Culinary Arts

Culinary Arts equips students with the skills to pursue careers in the culinary field as a personal chef, caterer, executive chef, and food and beverage manager. Courses cover topics that range from kitchen safety and sanitation, history of the foodservices industry, careers, nutrition, recipe basics, proper kitchen tools and equipment, and kitchen staples to food presentation, advanced cooking principles, bakeshop preparation skills, professionalism, and business opportunities.1 Students may gain job experience while still in high school through local and Career and Technical Student Organizations (CTSO) competitions and work-based learning.
The New York Times in June 2012, the Tennessean in January 2016, and the Food and Wine online journal exclaim that Tennessee’s new stage is in the kitchen. The praise goes to the farmers and chefs who are choosing to work together to provide fresh local ingredients for farm-to-table and food fusion experiences to customers.2 A few areas in Tennessee that are booming with excitement for culinary satisfaction are Chattanooga, Memphis, and Nashville: The Gulch, East Nashville, Midtown, Germantown, and the Food Truck industry.

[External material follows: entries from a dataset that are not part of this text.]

Lemma content_same d N d' N' i m : ref (blk d') (N' i) (Data m) = ref (blk d) (N i) (Data m) ->
  (ref (blk d) (N i) (Data m) <> 0 -> blk d' (ref (blk d) (N i) (Data m)) = blk d (ref (blk d) (N i) (Data m))) -> content d' N' i m = content d N i m.
Proof using Type*.
  intros Hr Hc. unfold content. cbv zeta. rewrite Hr. destruct (Z.eqb_spec (ref (blk d) (N i) (Data m)) 0); [done|by apply Hc].
Qed.

Lemma content_bits d N d' b v : trees d N -> bit_views (bs := bs) (L := L) Blocks b v d d' -> same_refs d N d' N ->
  forall i m, inode_ok i -> live d i = true -> 0 <= m -> content d' N i m = content d N i m.
Proof using Type*.
  intros HT [_ _ _ Hb] Hr i m Hi Hl Hm. apply content_same; [by apply Hr|]. intros Hne. apply Hb.
  by destruct (tr_good _ _ HT i (Data m)) as [(_ & _ & Hmt & _) _].
Qed.

(** The files have the blocks they had, and maybe more. *)
Definition grows (d : D) (N : Z -> list Z) (d' : D) (N' : Z -> list Z) : Prop :=
  forall i m, inode_ok i -> live d i = true -> 0 <= m -> ref (blk d) (N i) (Data m) <> 0 -> ref (blk d') (N' i) (Data m) <> 0.

Lemma same_grows d N d' N' : same_refs d N d' N' -> grows d N d' N'.
Proof using Type*. intros Hr i m Hi Hl Hm Hne. by rewrite Hr. Qed.

Lemma grows_trans d1 N1 d2 N2 d3 N3 : (forall i, inode_ok i -> live d2 i = live d1 i) -> grows d1 N1 d2 N2 -> grows d2 N2 d3 N3 -> grows d1 N1 d3 N3.
Proof using Type*. intros Hl H1' H2' i m Hi Hli Hm Hne. apply H2'; try done; [by rewrite Hl|by apply H1']. Qed.

(** At most one block is free. *)
Definition nearly_full (d : D) : Prop := exists b, forall c, area c -> c <> b -> used d c = true.

(** The fields that a write keeps until it is done. *)
Definition kept_field (f : field) : Prop := other_field f /\ apart f i_blocks_lo.

Lemma ready_block_ok (s : state) N ino m : ok s -> (2 <= spare (heap s))%nat -> trees (disk s) N -> inode_ok ino -> live (disk s) ino = true -> 0 <= m ->
  exists r nd s', ready_block s ino (N ino) m = Ok (r, nd, s') /\ ok s' /\ like (heap s) (heap s') /\
    trees (disk s') (<[ino := nd]> N) /\ (forall i, inode_ok i -> live (disk s') i = live (disk s) i) /\ (forall i, inode_ok i -> node (disk s') i = node (disk s) i) /\
    (forall f, kept_field f -> rd f nd = rd f (N ino)) /\
    (forall i k, inode_ok i -> live (disk s) i = true -> 0 <= k -> (i, k) <> (ino, m) -> content (disk s') (<[ino := nd]> N) i k = content (disk s) N i k) /\
    grows (disk s) N (disk s') (<[ino := nd]> N) /\
    match r with
    | None => content (disk s') (<[ino := nd]> N) ino m = content (disk s) N ino m /\ (12 + ptrs <= m \/ nearly_full (disk s'))
    | Some (b, l) => b <> 0 /\ ref (blk (disk s')) nd (Data m) = b /\ l = content (disk s) N ino m
    end.
Proof using Type*.
  intros Hok Hs HT Hi Hli Hm. pose proof gl_bs as Hbs. pose proof gl_ipg. unfold ready_block.
  destruct (get_file_block_ok s N ino m) as (s1 & E & Hq); try done. rewrite E, bind_ok. pose proof (quiet_ok _ _ Hok Hq) as Hok1. destruct Hq as (Ef1 & Ed1 & Hl1).
  pose proof (ok_follows _ Hok1) as Hf1. assert (spare (heap s) <= spare (heap s1))%nat as Hs1 by apply Hl1.
  destruct (trees_id (disk s) N ino HT) as [Hid HTid].
  destruct (Z.eqb_spec (ref (blk (disk s)) (N ino) (Data m)) 0) as [E0|Hne].
  2:{ destruct (tr_good _ _ HT ino (Data m)) as [(_ & Hr & _) _]; try done. rewrite read_ok by (done || apply Hf1 || apply Hok1). rewrite bind_ok, Ed1.
    eexists _, _, _. split; [done|]. rewrite Ed1. split; [done|]. split; [done|]. split; [by apply HTid|]. split; [done|]. split; [done|]. split; [done|]. split.
    - intros i k Hii Hlii Hk _. apply content_same; [by apply Hid|done].
    - split; [by apply same_grows|]. split; [done|]. split; [done|]. unfold content. by rewrite (proj2 (Z.eqb_neq _ _)). }
  rewrite (fo_ipg _ _ _ Hf1). destruct (alloc_block_ok s1 _ Hok1 ltac:(lia) (group_number ino Hi)) as (b & s2 & Ea & Hok2 & Hl2 & Hb). rewrite Ea, bind_ok.
  pose proof (like_trans _ _ _ Hl1 Hl2) as Hl12. assert (spare (heap s) <= spare (heap s2))%nat as Hs2 by apply Hl12. rewrite Ed1 in Hb.
  destruct Hb as [(-> & Ef2 & Ed2 & Hall)|(Hab & Hub & Hbv & _)].
  { cbn. exists None, (N ino), s2. rewrite Ed2. split; [done|]. split; [done|]. split; [done|]. split; [by apply HTid|]. split; [done|]. split; [done|]. split; [done|].
    assert (forall i k, inode_ok i -> live (disk s) i = true -> 0 <= k -> content (disk s) (<[ino := N ino]> N) i k = content (disk s) N i k) as Hc
      by (intros; apply content_same; [by apply Hid|done]).
    split; [intros; by apply Hc|]. split; [by apply same_grows|]. split; [by apply Hc|]. right. exists 0. intros c Hca _. by apply Hall. }
  destruct (trees_alloc (disk s) (disk s2) N b HT Hab Hub Hbv) as (HT2 & Hfb & Hr2). pose proof Hfb as (Hdb & Hub2 & _). pose proof (data_word b Hdb).
  assert (forall i, inode_ok i -> live (disk s2) i = live (disk s) i) as Hlv2 by (intros i Hii; rewrite (bv_live _ _ _ _ _ Hbv) by done; by rewrite decide_False by (by intros [? _])).
  pose proof (content_bits _ _ _ _ _ HT Hbv Hr2) as Hc2.
  rewrite (proj2 (Z.ltb_ge _ _)) by lia.
  destruct (set_file_block_ok s2 N ino m b) as (r & nd & s3 & Es & Hok3 & Hl3 & Hmp & _); try done; [lia|by rewrite Hlv2|]. rewrite Es, bind_ok.
  pose proof (like_trans _ _ _ Hl12 Hl3) as Hl13. destruct Hmp as [HT3 _ Hrf Hdt Hlv Hnd Hus Hfld _ Hfail]. rewrite fn_lookup_insert in Hfld. destruct r; cbn [negb].
  - rewrite (fo_bs _ _ _ (ok_follows _ Hok3)). set (nd' := wr i_blocks_lo _ nd). exists (Some (b, zeros bs)), nd', s3. split; [done|]. split; [done|]. split; [done|].
    pose proof (tr_size _ _ HT3 ino Hi) as Hsz. rewrite fn_lookup_insert in Hsz.
    assert (inside i_blocks_lo (length nd)) as Hin by (rewrite Hsz; unfold inside, inode_bytes; cbn; lia).
    assert (forall k, 0 <= k < 15 -> rd (i_block k) nd' = rd (i_block k) nd) as Hblk by (intros k Hk; apply rd_wr_ne; [done|]; unfold apart, i_block; cbn; lia).
    assert (forall B u, valid_use (bs := bs) u -> ref B nd' u = ref B nd u) as Href by (intros; by apply ref_pointers).
    assert (same_refs (disk s3) (<[ino := nd]> N) (disk s3) (<[ino := nd']> N)) as Hr3.
    { intros i u Hii _ Hu. destruct (decide (i = ino)) as [->|]; [rewrite !fn_lookup_insert; by apply Href|by rewrite !fn_lookup_insert_ne by congruence]. }
    split; [|split; [|split; [|split; [|split; [|split]]]]].
    + apply (trees_same (disk s3) _ (<[ino := nd]> N)); try done. apply sized_update; [by eapply tree_sizes| |].
      * unfold nd'. by rewrite wr_length. * apply wr_byte. pose proof (tr_byte _ _ HT3 ino Hi) as Hby. by rewrite fn_lookup_insert in Hby.
    + intros i Hii. by rewrite Hlv, Hlv2.
    + intros i Hii. rewrite Hnd by done. by apply Hbv.
    + intros f [Hof Hap]. unfold nd'. rewrite rd_wr_ne by done. by apply Hfld.
    + intros i k Hii Hlii Hk Hne. rewrite <- Hc2 by done. assert (live (disk s2) i = true) as Hl2i by (by rewrite Hlv2). apply content_same; [|by apply Hdt].
      rewrite Hr3 by (done || by rewrite Hlv). rewrite Hrf by done. apply decide_False. intros (_ & -> & ->). done.
    + intros i k Hii Hlii Hk Hne0. assert (live (disk s2) i = true) as Hl2i by (by rewrite Hlv2). rewrite Hr3 by (done || by rewrite Hlv).
      rewrite Hrf by done. destruct (decide _); [lia|]. by rewrite Hr2.
    + split; [lia|]. split.
      * rewrite Href by done. pose proof (Hrf ino m Hi) as Hx. rewrite fn_lookup_insert, decide_True in Hx by done. apply Hx; [by rewrite Hlv2|done].
      * unfold content. by rewrite E0.
  - destruct (Hfail eq_refl) as (Hfr & Hwhy & _). pose proof Hfr as (_ & Hub3 & _).
    destruct (free_block_ok s3 b Hok3) as (s4 & Efr & Hok4 & Hl4 & Hbv4); [destruct Hl13 as (_ & _ & ?); lia|apply Hdb|done|]. rewrite Efr, bind_ok. cbn [snd].
    destruct (trees_release (disk s3) (disk s4) (<[ino := nd]> N) b HT3 Hfr Hbv4) as [HT4 Hr4]. pose proof (content_bits _ _ _ _ _ HT3 Hbv4 Hr4) as Hc4.
    assert (forall i k, inode_ok i -> live (disk s) i = true -> 0 <= k -> content (disk s4) (<[ino := nd]> N) i k = content (disk s) N i k) as Hc.
    { intros i k Hii Hlii Hk. rewrite Hc4 by (done || (rewrite Hlv, Hlv2; done)). rewrite <- Hc2 by done.
      assert (live (disk s2) i = true) as Hl2i by (by rewrite Hlv2). apply content_same; [|by apply Hdt]. rewrite Hrf by done. apply decide_False. by intros [? _]. }
    exists None, nd, s4. split; [done|]. split; [done|]. split; [by eapply like_trans|]. split; [done|]. split; [|split; [|split; [|split; [|split]]]].
    + intros i Hii. rewrite (bv_live _ _ _ _ _ Hbv4) by done. rewrite decide_False by (by intros [? _]). by rewrite Hlv, Hlv2.
    + intros i Hii. rewrite (bv_node _ _ _ _ _ Hbv4) by done. rewrite Hnd by done. by apply Hbv.
    + intros f [Hof _]. by apply Hfld.
    + intros i k Hii Hlii Hk _. by apply Hc.
    + intros i k Hii Hlii Hk Hne0. assert (live (disk s2) i = true) as Hl2i by (by rewrite Hlv2). rewrite Hr4 by (done || by rewrite Hlv).
      rewrite Hrf by done. rewrite decide_False by (by intros [? _]). by rewrite Hr2.
    + split; [by apply Hc|]. destruct Hwhy as [?|Hall]; [by left|right]. exists b. intros c Hca Hcb. rewrite (bv_used _ _ _ _ _ Hbv4) by done.
      rewrite decide_False by (by intros [_ ?]). by apply Hus, Hall.
Qed.
(** ** The bytes of a file *)

Definition fbyte (d : D) (N : Z -> list Z) (i pos : Z) : Z := default 0 (content d N i (pos / bs) !! Z.to_nat (pos mod bs)).

(** The first [k] bytes of [src] were stored at [P] of a file; nothing else changed. *)
Record stored_at (s : state) (N : Z -> list Z) (ino P k : Z) (src : list Z) (s' : state) (N' : Z -> list Z) : Prop := {
  sa_ok : ok s'; sa_like : like (heap s) (heap s'); sa_trees : trees (disk s') N'; sa_nodes i : i <> ino -> N' i = N i;
  sa_live i : inode_ok i -> live (disk s') i = live (disk s) i; sa_node i : inode_ok i -> node (disk s') i = node (disk s) i;
  sa_field f : kept_field f -> rd f (N' ino) = rd f (N ino);
  sa_bytes i pos : inode_ok i -> live (disk s) i = true -> 0 <= pos ->
    fbyte (disk s') N' i pos = if decide (i = ino /\ P <= pos < P + k) then default 0 (src !! Z.to_nat (pos - P)) else fbyte (disk s) N i pos;
  sa_grows : grows (disk s) N (disk s') N'; sa_blocks pos : P <= pos < P + k -> ref (blk (disk s')) (N' ino) (Data (pos / bs)) <> 0
}.

Lemma stored_trans s N ino P k src s1 N1 k' s2 N2 : inode_ok ino -> live (disk s) ino = true -> 0 <= P -> 0 <= k -> 0 <= k' -> stored_at s N ino P k src s1 N1 -> stored_at s1 N1 ino (P + k) k' (drop (Z.to_nat k) src) s2 N2 ->
  stored_at s N ino P (k + k') src s2 N2.
Proof using Type*.
  intros Hino Hlino HP Hk Hk' [O1 K1 T1 N1' L1 M1 F1 B1 G1 R1] [O2 K2 T2 N2' L2 M2 F2 B2 G2 R2]. split; try done.
  - by eapply like_trans. - intros i Hi. by rewrite N2', N1'. - intros i Hi. by rewrite L2, L1. - intros i Hi. by rewrite M2, M1. - intros f Hf. by rewrite F2, F1.
  - intros i pos Hi Hl Hp. rewrite B2 by (done || by rewrite L1). destruct (decide (i = ino /\ P + k <= pos < P + k + k')) as [[-> Hr]|Hr].
    + rewrite decide_True by lia. rewrite lookup_drop. do 2 f_equal. lia.
    + rewrite B1 by done. destruct (decide (i = ino /\ P <= pos < P + k)); [rewrite decide_True by lia|rewrite decide_False by lia]; done.
  - by eapply grows_trans.
  - intros pos Hpos. pose proof gl_bs. destruct (Z.lt_ge_cases pos (P + k)); [|apply R2; lia].
    apply G2; [done|by rewrite L1|apply Z.div_pos; lia|apply R1; lia].
Qed.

Restaurateurs are continuing to move into Tennessee.
 
According to Tennessee Department of Labor and Workforce Development data, the outlook for this occupation group is very good, occupations are expected to be in demand with employers, and the growth rate is positive. There are more job openings annually than there are training completers.
 
An important fact to point out is that counties with the lowest number of potential candidates were mostly urban and suburban counties in Tennessee. To attain a job opening in Tennessee, applicants need to be open and willing to move to become a potential candidate for jobs in the culinary arts occupation group.
 
• Faster than the average occupation growth nationally, employment for chefs and head cooks are expected to grow seven percent from 2014 to 2024. A greater demand for high-quality dishes at a variety of dining venues will stem from population and income growth and consumers favoring healthier meals and faster service. These trends will contribute to new establishments and more chefs and head cooks needed to support he consumer’s wants. Job opportunities are best for potential candidates with several years of experience. Competition and the highest paying jobs will be at upscale restaurants and hotels.
 
• Employment for food service managers is projected to grow 5.6 percent from 2014 to 2024. Population and income growth are expected to grow resulting in a demand for more dining establishments. These establishments will require food service managers to oversee food preparation and service. Job opportunities are best for those who have several years of experience. Seen in the
2014 geographic profiles, Tennessee was ranked fourth for the highest employment level and ranked first for the highest concentration of jobs in this occupation.
 
• Food preparation workers employment is projected to grow 4.9 percent from 2014 to 2024. Population and income growth for consumers are expected to increase the demand for this occupation in dining establishments, grocery stores, nursing and residential care facilities. Competition will be strong but job opportunities should be very good because of the need to replace workers.
Upon completion of this program of study, students will have applied a full range of knowledge and skills in culinary arts and built a professional portfolio in preparation for future training at the postsecondary level.
 
Culinary Arts IV is the capstone course in the Culinary Arts program of study intended to prepare students for careers such as personal chef, caterer, executive chef, and food and beverage manager. Course content covers the components of commercial kitchen safety and sanitation, food presentation, bakeshop preparation skills, sustainability practices, professionalism, and business opportunities. Upon completion of this course, proficient students will have applied the full range of knowledge and skills acquired in this program of study toward the planning and catering of an event approved by the instructor.
 
Teachers are encouraged to use embedded work-based learning activities such as informational interviewing, job shadowing, and career mentoring.